Born and raised in Harrow, Ontario, Jamie Waldron got his start in a small country butcher shop as a teenager. Jamie has dedicated 15 years of his life to mastering the art & skills of a butcher; working, learning, researching and teaching an age old craft.
Website: www.jamiewaldron.com // Twitter: @jamie_waldron
Butchery skills for this piece were provided by Jamie Waldron & written content by Ontario Pork.
The leg primal is the hog’s hind leg. A large cut, it accounts for approximately 24% of the carcass weight. The bone-in leg contains the aitch, or pelvic bone, leg, and hind shank bones. The leg, or fresh ham, contains large muscles with a relatively small amount of fat and connective tissue.
Leg cuts are lean: there’s little waste other than the bones, and leg cuts are an economical choice for both retail and retail.
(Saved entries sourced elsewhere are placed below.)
Definition router_line (args : list (list Z)) (d : ModelDescriptor) : option ModelDescriptor :=
  match args with
  | [component; capability; abi] =>
    at_component component (fun c =>
      k ← get_atom capability;
      if negb (bool_decide (rt_capability (rc_router c) = [])) then None
      else v ← parse_u32 abi; Some (c <| rc_router %= fun r => r <| rt_abi_version := v |> <| rt_capability := k |> |>)) d
  | _ => None
  end.

Definition router_parameter_line (args : list (list Z)) (d : ModelDescriptor) : option ModelDescriptor :=
  match args with
  | [component; name; value] =>
    at_component component (fun c =>
      if bool_decide (rt_capability (rc_router c) = []) then None
      else
        m ← add_parameter name value (rt_parameters (rc_router c));
        Some (c <| rc_router %= fun r => r <| rt_parameters := m |> |>)) d
  | _ => None
  end.

Definition layer_line (args : list (list Z)) (d : ModelDescriptor) : option ModelDescriptor :=
  match args with
  | [logical; block; abi; component; component_layer] =>
    b ← get_atom block; n ← parse_u32 logical; v ← parse_u32 abi; cl ← parse_u32 component_layer;
    c ← get_component_name component;
    Some (d <| layer_program %= fun l => l ++ [mkLayer n b v c cl ∅] |>)
  | _ => None
  end.

Definition layer_parameter_line (args : list (list Z)) (d : ModelDescriptor) : option ModelDescriptor :=
  match args with
  | [logical; name; value] =>
    at_layer logical (fun l => m ← add_parameter name value (ly_parameters l); Some (l <| ly_parameters := m |>)) d
  | _ => None
  end.

Definition operation_line (args : list (list Z)) (d : ModelDescriptor) : option ModelDescriptor :=
  match args with
  | [logical; layer; capability; abi; component; component_layer] =>
    c ← get_atom capability; n ← parse_u32 logical;
    y ← (if bool_decide (layer = dash) then Some kModelLevelOperationLayer else parse_u32 layer);
    v ← parse_u32 abi; cl ← parse_u32 component_layer; r ← get_component_name component;
    Some (d <| operation_program %= fun l => l ++ [mkOperation n y c v r cl ∅ ∅ ∅ ∅] |>)
  | _ => None
  end.

Definition operation_parameter_line (args : list (list Z)) (d : ModelDescriptor) : option ModelDescriptor :=
  match args with
  | [logical; name; value] =>
    at_operation logical (fun o => m ← add_parameter name value (op_parameters o); Some (o <| op_parameters := m |>)) d
  | _ => None
  end.

Definition operation_tensor_line (args : list (list Z)) (d : ModelDescriptor) : option ModelDescriptor :=
  match args with
  | [logical; role; name] =>
    at_operation logical (fun o => m ← add_tensor role name (op_tensor_bindings o); Some (o <| op_tensor_bindings := m |>)) d
  | _ => None
  end.

Definition operation_port_line (input : bool) (args : list (list Z)) (d : ModelDescriptor) : option ModelDescriptor :=
  match args with
  | [logical; port; value; abi] =>
    at_operation logical (fun o =>
      m ← add_binding port value abi (if input then op_input_bindings o else op_output_bindings o);
      Some (if input then o <| op_input_bindings := m |> else o <| op_output_bindings := m |>)) d
  | _ => None
  end.

(** ** The text *)

(** What a line may say. The first ten need a model line before them by themselves, the
    others change something that such a line has added. *)
Inductive LineKind : Type :=
| is_model | is_attribute | is_model_tensor | is_program_input | is_program_output | is_kernel | is_exact_decode
| is_component | is_layer | is_operation
| is_exact_decode_parameter | is_exact_decode_tensor | is_component_attribute | is_router | is_router_parameter
| is_layer_parameter | is_operation_parameter | is_operation_tensor | is_operation_input | is_operation_output.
The majority of pork legs are sent for further processing, curing and smoking, to become smoked hams or prosciutto, for example.
The leg primal can be merchandised whole or broken down into three major sub-primals: inside roasts, outside roasts, and leg tips. Each of these has its own characteristics, with the inside round being the most tender.
The eye of round, which resembles the tenderloin in shape and size, but not tenderness, is part of the outside round. Begin by removing the hock at the natural joint. Skin the leg along the natural seams. Remove bone, fat, veins, glands, and silver skin from each muscle prior to final preparation of retail and retail cuts.
Boneless and skinless legs are also available in various formats from most suppliers. The inside is the most desirable sub-primal from the leg. It can be easily merchandised into many profitable cuts, like schnitzel and scaloppini. It’s recommended to remove the cap muscle and rough end on the bone side before slicing.
The leg tip, also known as the knuckle, is a muscle that has a relatively high lean percentage, and is excellent for further processing. The tip will also carry a noticeably different colour than the other major sub-primals of the leg, appearing redder in contrast to the much lighter inside and outside muscles.
And there you have it: your pork leg is ready to be merchandized.